Schlafbezogene Atmungsstörungen sind mit Typ-II-Diabetes assoziiert. Patienten mit Typ-II-Diabetes sind einem signifikant erhöhten Risiko von Atherosklerose und kardiovaskulärer Mortalität ausgesetzt.

Die Hauptursache von OSA ist Adipositas, und deshalb verwundert es nicht, dass die Prävalenz von Typ-II-Diabetes bei OSA-Patienten hoch ist (1) und dass der Umkehrschluss ebenso zutrifft (2). Neue Erkenntnisse deuten jedoch darauf hin, dass OSA ein unabhängiger, prädisponierender Faktor für Diabetes ist und dass Diabetes selbst das OSA-Risiko erhöht (3). Darüber hinaus scheint OSA bei Typ-II-Diabetikern die Glykämiekontrolle zu beeinträchtigen.
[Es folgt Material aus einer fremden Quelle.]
Lemma searching_step ts init current work R :
  searching ts init (current :: work) R →
  let r := fold_left (visit_transition current) ts (R, work) in
  searching ts init r.2 r.1 ∧
  length r.2 + size (targets ts ∖ r.1) = length work + size (targets ts ∖ R).
Proof.
  intros [H1 H2 H3 H4]. cbv zeta. destruct (visit_transitions_spec ts current R work)
    as (new & -> & -> & Hnd & Hn1 & Hn2).
  assert (Hc : current ∈ R) by (apply H3; left). split; [split|].
  - set_solver.
  - intros x [Hx|Hx%elem_of_list_to_set]%elem_of_union; [by apply H2|].
    eapply rtc_r; [by apply H2 | by apply Hn1].
  - intros x [Hx|Hx]%elem_of_app; apply elem_of_union; [left; apply H3; by right|right].
    by apply elem_of_list_to_set.
  - intros x y [Hx|Hx%elem_of_list_to_set]%elem_of_union He;
      [|left; apply elem_of_app; by right].
    destruct (H4 x y Hx He) as [[->|Hw]%elem_of_cons|Hy].
    + right. destruct (Hn2 y He) as [|Hy]; apply elem_of_union; [by left|right].
      by apply elem_of_list_to_set.
    + left. apply elem_of_app. by left.
    + right. apply elem_of_union. by left.
  - assert (Heq : targets ts ∖ R =
      (list_to_set new : gset string) ∪ targets ts ∖ (R ∪ list_to_set new)).
    { apply set_eq. intros x. rewrite elem_of_union, !elem_of_difference, elem_of_union.
      destruct (decide (x ∈ (list_to_set new : gset string))) as [Hx|Hx]; [|tauto].
      pose proof Hx as Hx'. apply elem_of_list_to_set in Hx' as [He Hn]%Hn1.
      apply edge_target in He. tauto. }
    pose proof (size_union (C:=gset string) (list_to_set new)
      (targets ts ∖ (R ∪ list_to_set new))) as Hu.
    pose proof (size_list_to_set (C:=gset string) new Hnd) as Hl.
    rewrite Heq, Hu, Hl by set_solver. rewrite length_app. lia.
Qed.

Lemma reach_loop_spec fuel ts init work R :
  searching ts init work R → length work + size (targets ts ∖ R) ≤ fuel →
  ∃ R', reach_loop fuel ts work R ⇓ R' ∧ searching ts init [] R'.
Proof.
  revert work R. induction fuel as [|fuel IH]; intros [|current work] R Hs Hf; simpl in *;
    [by exists R | lia | by exists R |].
  destruct (searching_step _ _ _ _ _ Hs) as [Hs' Hm].
  destruct (fold_left _ _ _) as [R1 work1]. apply IH; [done|]. simpl in Hm. lia.
Qed.

(** The states reached from the initial one. *)
Lemma reachable_states_spec a :
  ∃ R, reachable_states a ⇓ R ∧
    ∀ x, x ∈ R ↔ rtc (edge (transitions a)) (initial_state a) x.
Proof.
  destruct (reach_loop_spec (S (length (transitions a))) (transitions a) (initial_state a)
    [initial_state a] {[initial_state a]}) as (R & Hr & [H1 H2 H3 H4]).
  - split; [set_solver|by intros x ->%elem_of_singleton|set_solver|].
    intros x y ->%elem_of_singleton _. left. left.
  - assert (Hle : size (targets (transitions a) ∖ {[initial_state a]}) ≤ length (transitions a)).
    { etransitivity; [apply subseteq_size, subseteq_difference_l; reflexivity|].
      rewrite <- (length_fmap to_state). unfold targets. generalize (to_state <$> transitions a).
      intros l. induction l as [|x l IH]; simpl; [done|].
      rewrite size_union_alt, size_singleton.
      assert (Hs : list_to_set l ∖ {[x]} ⊆ (list_to_set l : gset string)) by set_solver.
      apply subseteq_size in Hs. lia. }
    simpl. lia.
  - exists R. split; [done|]. intros x. split; [apply H2|]. intros Hx.
    revert x Hx. apply (rtc_ind_r (λ x, x ∈ R)); [done|]. intros y z _ Hyz IH.
    destruct (H4 _ _ IH Hyz) as [Hn|]; [by apply elem_of_nil in Hn | done].
Qed.
(* ===== verification/Json.v ===== *)
(** * JSON values (src/base/json/json_value.{hpp,cpp})

    The DOM node, its accessors and mutators, the recursive-descent parser and
    the serializer.  A node is the struct of the source with all its members,
    of which its [kind] selects one; a [unique_ptr] is an [option].  The
    parser's position is kept together with the text that is left.  Its
    recursion is bounded by fuel that the text's length supplies; the depth of
    the machine's stack is not modelled. *)
From S2P Require Import Prelude Numeric.
From Stdlib Require Import Ascii.
Open Scope nat_scope.

(** ** Nodes *)
Module JsonKind.
Inductive t := Null | Bool | Int | Float | String_ | Array | Object.
End JsonKind.
#[export] Instance json_kind_eq_dec : EqDecision JsonKind.t.
Proof. solve_decision. Defined.

Inductive JsonValue := mkJson {
  kind : JsonKind.t;
  begin_offset : nat;
  end_offset : nat;
  bool_val : bool;
  int_val : Z;
  float_val : double;
  string_val : string;
  array_items : list (option JsonValue);
  object_fields : list (string * option JsonValue) }.

Definition find_key {A} (key : string) (l : list (string * A)) : option A :=
  snd <$> head (base.filter (λ f, f.1 = key) l).
(** [get] and [get_mut]: the pointer found, null when there is none. *)
Definition get (v : JsonValue) (key : string) : option JsonValue :=
  if bool_decide (kind v = JsonKind.Object) then default None (find_key key (object_fields v))
  else None.
Definition as_string (v : JsonValue) : option string :=
  if bool_decide (kind v = JsonKind.String_) then Some (string_val v) else None.
Definition as_int (v : JsonValue) : option Z :=
  if bool_decide (kind v = JsonKind.Int) then Some (int_val v) else None.
Definition as_float (v : JsonValue) : option double :=
  if bool_decide (kind v = JsonKind.Float) then Some (float_val v)
  else if bool_decide (kind v = JsonKind.Int) then Some (d_of_Z (int_val v)) else None.
Definition as_bool (v : JsonValue) : option bool :=
  if bool_decide (kind v = JsonKind.Bool) then Some (bool_val v) else None.
(* ===== verification/JsonCorrect.v ===== *)
(** * Correctness of the JSON parser and serializer

    Printed content parses back, whatever follows it; the round trip of the
    serializer; the keys for which its output is not JSON. *)
From S2P Require Import Prelude Numeric Json JsonProps JsonRoundtrip.
From Stdlib Require Import Ascii.
Open Scope nat_scope.

Lemma mapM_snoc {A B} (f : A → option B) (l : list A) x ys y :
  mapM f l = Some ys → f x = Some y → mapM f (l ++ [x]) = Some (ys ++ [y]).
Proof.
  intros Hl Hx. apply mapM_Some in Hl. apply mapM_Some.
  apply Forall2_app; [done|]. by constructor.
Qed.

Lemma consume_eq p c s : consume c (mkCursor p (String c s)) = Some (mkCursor (S p) s).
Proof. unfold consume. cbn [rest pos]. by rewrite bool_decide_true. Qed.
Lemma consume_ne p c d s : d ≠ c → consume c (mkCursor p (String d s)) = None.
Proof. intros H. unfold consume. cbn [rest pos]. by rewrite bool_decide_false. Qed.

Section Printing.
Context {printer : Printer}.

(** ** Arrays *)
Lemma print_head j : printable j →
  ∃ c s, print j = String c s ∧ is_json_space c = false ∧ c ≠ "]"%char.
Proof.
  intros Hj. destruct Hj as [|[]|i Hi|s|l Hl|l Hnd Hk Hl]; cbn [print];
    try (by eexists _, _; split; [reflexivity|]).
  destruct (to_string_head i) as (c & s & Hs & Hh). exists c, s. split; [done|].
  pattern c. apply (number_head_elim _ c Hh); [done|]. intros d Hd. pattern d. by apply digit_cases.
Qed.

Lemma separated_cons s l : l ≠ [] → separated (s :: l) = s +:+ "," +:+ separated l.
Proof. by destruct l. Qed.

Lemma parse_items_print l :
  Forall parses l → l ≠ [] → ∀ fuel start arr js p r,
  kind arr = JsonKind.Array → mapM item_content (array_items arr) = Some js →
  S (2 * String.length (separated (map print l) +:+ "]" +:+ r)) < fuel →
  ∃ v p', parse_items fuel start arr (mkCursor p (separated (map print l) +:+ "]" +:+ r))
            ⇓ Some (v, mkCursor p' r) ∧ content v = Some (JArray (js ++ l)).
Proof.
  induction 1 as [|j l Hj Hl IH]; [done|]. intros _ [|fuel] start arr js p r Hk Hjs Hf; [lia|].
  cbn [map parse_items] in *. destruct (decide (l = [])) as [->|Hne].
  - cbn [map separated] in *.
    destruct (Hj fuel p ("]" +:+ r)) as (v & p' & -> & Hv); [by right; left|lia|].
    cbn [mbind cxx_bind]. rewrite string_cons_app, skip_nonspace, consume_eq by done.
    eexists _, _. split; [done|]. rewrite content_offsets, content_array by done. simpl.
    by rewrite (mapM_snoc _ _ _ js j).
  - rewrite separated_cons in * by (by destruct l). rewrite !string_app_assoc in *.
    destruct (Hj fuel p ("," +:+ separated (map print l) +:+ "]" +:+ r)) as (v & p' & -> & Hv);
      [by left|lia|].
    cbn [mbind cxx_bind]. rewrite string_cons_app, skip_nonspace, consume_ne, consume_eq by done.
    rewrite !length_string_app in Hf.
    destruct (IH Hne fuel start (push arr (Some v)) (js ++ [j]) (S p') r) as (w & q & Hw & Hc);
      [done|by apply mapM_snoc|rewrite !length_string_app; simpl in *; lia|].
    exists w, q. split; [done|]. by rewrite Hc, <- app_assoc.
Qed.

Lemma parse_value_array fuel p s : parse_value (S fuel) (mkCursor p (String "[" s)) =
  match consume "]"%char (skip_whitespace (mkCursor (S p) s)) with
  | Some c' => Ret (Some (with_offsets p (pos c') json_array, c'))
  | None => parse_items fuel p json_array (skip_whitespace (mkCursor (S p) s))
  end.
Proof. by rewrite parse_value_S. Qed.
Lemma parse_value_object fuel p s : parse_value (S fuel) (mkCursor p (String "{" s)) =
  match consume "}"%char (skip_whitespace (mkCursor (S p) s)) with
  | Some c' => Ret (Some (with_offsets p (pos c') json_object, c'))
  | None => parse_fields fuel p json_object (skip_whitespace (mkCursor (S p) s))
  end.
Proof. by rewrite parse_value_S. Qed.

Lemma parses_array l : Forall printable l → Forall parses l → parses (JArray l).
Proof.
  intros Hp Hl [|fuel] p r Hr Hf; [lia|]. cbn [print] in *.
  rewrite !string_app_assoc, string_cons_app, string_nil_app in *. rewrite parse_value_array.
  destruct l as [|j l].
  - cbn [map separated]. rewrite !string_nil_app, string_cons_app, skip_nonspace, consume_eq by done.
    by eexists _, _.
  - set (txt := separated (map print (j :: l))) in *.
    assert (Ht : ∃ c s, txt +:+ "]" +:+ r = String c s ∧ is_json_space c = false ∧ c ≠ "]"%char).
    { apply Forall_cons in Hp as [Hj _]. destruct (print_head j Hj) as (c & s & Hs & Hc).
      subst txt. cbn [map]. destruct (map print l) eqn:El.
      - exists c, (s +:+ "]" +:+ r). cbn [separated]. rewrite Hs. by rewrite string_cons_app.
      - rewrite separated_cons, Hs by done. rewrite !string_cons_app. by eexists _, _. }
    destruct Ht as (c & s & Ht & Hc & Hn).
    rewrite Ht, skip_nonspace, consume_ne by done. rewrite <- Ht. subst txt.
    destruct (parse_items_print (j :: l) Hl) with (fuel := fuel) (start := p) (arr := json_array)
      (js := @nil Json) (p := S p) (r := r) as (v & q & Hv & Hcv); try done.
    { cbn [String.length] in Hf. lia. }
    by exists v, q.
Qed.

(** ** Objects *)
Lemma set_field_fresh {A} key (x : A) l : key ∉ l.*1 → set_field key x l = l ++ [(key, x)].
Proof.
  induction l as [|[k y] l IH]; simpl; intros Hk; [done|]. apply not_elem_of_cons in Hk as [Hne Hk].
  rewrite bool_decide_false by done. by rewrite IH.
Qed.
Lemma find_key_None {A} key (l : list (string * A)) : key ∉ l.*1 → find_key key l = None.
Proof.
  unfold find_key. induction l as [|[k y] l IH]; simpl; intros Hk; [done|].
  apply not_elem_of_cons in Hk as [Hne Hk]. rewrite filter_cons, decide_False by done. by apply IH.
Qed.
Lemma field_contents_keys l js : mapM field_content l = Some js → l.*1 = js.*1.
Proof.
  intros H. apply mapM_Some in H. induction H as [|[k o] [k' j] l js Hf _ IH]; [done|].
  rewrite !fmap_cons. f_equal; [|done]. unfold field_content in Hf. simpl in *.
  by destruct (item_content o); simplify_eq/=.
Qed.

(** One field, with whatever follows it. *)
Lemma parse_field_print key j fuel start obj p x :
  all_chars (escapes key_char) key → parses j → delimited x →
  get obj key = None → 2 * String.length (print_field (key, j) +:+ x) < fuel →
  ∃ v p', content v = Some j ∧
    parse_fields (S fuel) start obj (mkCursor p (print_field (key, j) +:+ x)) =
    match consume "}"%char (skip_whitespace (mkCursor p' x)) with
    | Some c => Ret (Some (with_offsets start (pos c) (set obj key (Some v)), c))
    | None =>
        match consume ","%char (skip_whitespace (mkCursor p' x)) with
        | Some c => parse_fields fuel start (set obj key (Some v)) c
        | None => Ret None
        end
    end.
Proof.
  intros Hkey Hj Hx Hget Hf. unfold print_field in *. cbn [fst snd] in *. rewrite !string_app_assoc in *.
  destruct (parse_string_quoted key_char key p (":" +:+ print j +:+ x) Hkey) as (p1 & Hs).
  destruct (Hj fuel (S p1) x Hx) as (v & p' & Hv & Hc).
  { rewrite !length_string_app in Hf. rewrite length_string_app. lia. }
  exists v, p'. split; [done|]. cbn [parse_fields].
  assert (Hq : skip_whitespace (mkCursor p (quoted (escape key_char key) +:+ ":" +:+ print j +:+ x))
               = mkCursor p (quoted (escape key_char key) +:+ ":" +:+ print j +:+ x)).
  { unfold quoted. rewrite !string_app_assoc, string_cons_app. by apply skip_nonspace. }
  rewrite Hq, Hs. cbn [mbind cxx_bind]. rewrite string_cons_app, string_nil_app.
  rewrite skip_nonspace, consume_eq by done. rewrite Hv. cbn [mbind cxx_bind].
  by rewrite bool_decide_true.
Qed.
(* ===== verification/OptIr.v ===== *)
(** * The optimization IR (include/ahfl/compiler/ir/opt/opt_ir.hpp)

    Functions of basic blocks over numbered locals.  References to locals and
    blocks are [std::uint32_t], here [N]; [kNoLocal] is the largest one.  The
    records keep every field of the source, also those that a given kind of
    statement, operand or terminator does not use. *)
From S2P Require Import Prelude Numeric Ir.
From Stdlib Require Import NArith.
Open Scope N_scope.

Abbreviation LocalRef := N.
Abbreviation BlockId := N.
Definition kNoLocal : LocalRef := 4294967295.
(** [static_cast<std::uint32_t>(v.size())]. *)
Definition u32 (n : nat) : N := N.of_nat n mod 4294967296.

Module Opt.
Record Local_ := mkLocal {
  local_id : LocalRef;
  local_name : string;
  local_type : TypeRef;
  is_temp : bool;
  local_source_range : option SourceRange }.

Inductive Constant :=
  | CMonostate
  | CBool (b : bool)
  | CInt (z : Z)
  | CFloat (d : double)
  | CString (s : string).

Module OperandKind.
Inductive t := Local_ | Constant | Arg.
End OperandKind.
Record Operand := mkOperand {
  op_kind : OperandKind.t;
  op_local : LocalRef;
  op_constant : Constant;
  op_arg_index : N }.

Module RvalueKind.
Inductive t := Use | BinaryOp | UnaryOp | Call | Aggregate | Field | Index.
End RvalueKind.
Record Rvalue := mkRvalue {
  rv_kind : RvalueKind.t;
  rv_op : string;
  rv_callee : string;
  rv_field_name : string;
  operands : list Operand;
  result_type : TypeRef }.
Definition default_rvalue (k : RvalueKind.t) : Rvalue := mkRvalue k "" "" "" [] default_type_ref.

Module StatementKind.
Inductive t := Assign | StorageLive | StorageDead | Nop.
End StatementKind.
Record Statement := mkStatement {
  st_kind : StatementKind.t;
  dest : LocalRef;
  rvalue : Rvalue;
  st_source_range : option SourceRange }.

Module TerminatorKind.
Inductive t := Goto | SwitchBool | Return | Call | Assert | Unreachable.
End TerminatorKind.
Record Terminator := mkTerminator {
  tm_kind : TerminatorKind.t;
  condition : LocalRef;
  return_value : LocalRef;
  target : BlockId;
  then_block : BlockId;
  else_block : BlockId;
  tm_callee : string;
  args : list Operand;
  call_dest : LocalRef;
  call_resume : BlockId;
  tm_source_range : option SourceRange }.
Definition default_terminator (k : TerminatorKind.t) : Terminator :=
  mkTerminator k kNoLocal kNoLocal 0 0 0 "" [] kNoLocal 0 None.

Record BasicBlock := mkBasicBlock {
  block_id : BlockId;
  block_label : string;
  block_statements : list Statement;
  terminator : Terminator }.
Record OptFunction := mkOptFunction {
  fn_name : string;
  locals : list Local_;
  arg_count : N;
  blocks : list BasicBlock;
  return_type : TypeRef;
  fn_source_range : option SourceRange }.
Record SkippedTemporalFragment := mkSkipped {
  scope : string;
  skipped_kind : string;
  reason : string;
  skipped_source_range : option SourceRange }.
Record OptProgram := mkOptProgram {
  functions : list OptFunction;
  skipped_temporal_fragments : list SkippedTemporalFragment;
  source_program_version : string }.

#[export] Instance OperandKind_eq_dec : EqDecision OperandKind.t.
Proof. solve_decision. Defined.
#[export] Instance RvalueKind_eq_dec : EqDecision RvalueKind.t.
Proof. solve_decision. Defined.
#[export] Instance StatementKind_eq_dec : EqDecision StatementKind.t.
Proof. solve_decision. Defined.
#[export] Instance TerminatorKind_eq_dec : EqDecision TerminatorKind.t.
Proof. solve_decision. Defined.
End Opt.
Bei zwei kürzlich durchgeführten Beobachtungsstudien zeigte sich, dass durch die Therapie mit kontinuierlicher Überdruckbeatmung (CPAP) – der anerkannten Behandlungsmethode von OSA, bei der Luft mit Überdruck durch die oberen Atemwege gepumpt wird, um sie mit Hilfe dieser „pneumatischen Schienung“ während des Schlafs offen zu halten – bei Patienten mit Typ-II-Diabetes und OSA die Glykämiekontrolle möglicherweise verbessert werden kann (4, 5). Dies könnte bedeutende Auswirkungen auf die Entwicklung diabetischer Komplikationen haben.

Während diesbezügliche Nachweise noch nicht zweifelsfrei belegt sind, steht die potenzielle Bedeutung der Diagnose und Behandlung von OSA bei Typ-II-Diabetikern außer Frage.

  1. Reichmuth et al. AJRCCM  2005;172: 1590-1595.
  2. West et al. Thorax 2006; 61:945-50.
  3. Wilding et al.  Thorax 2006; 61:928-9.
  4. Babu et al. Arch Intern Med 2005;165:447-52.
  5. Hassaballa et al. Sleep Breath 2005;9:176-80.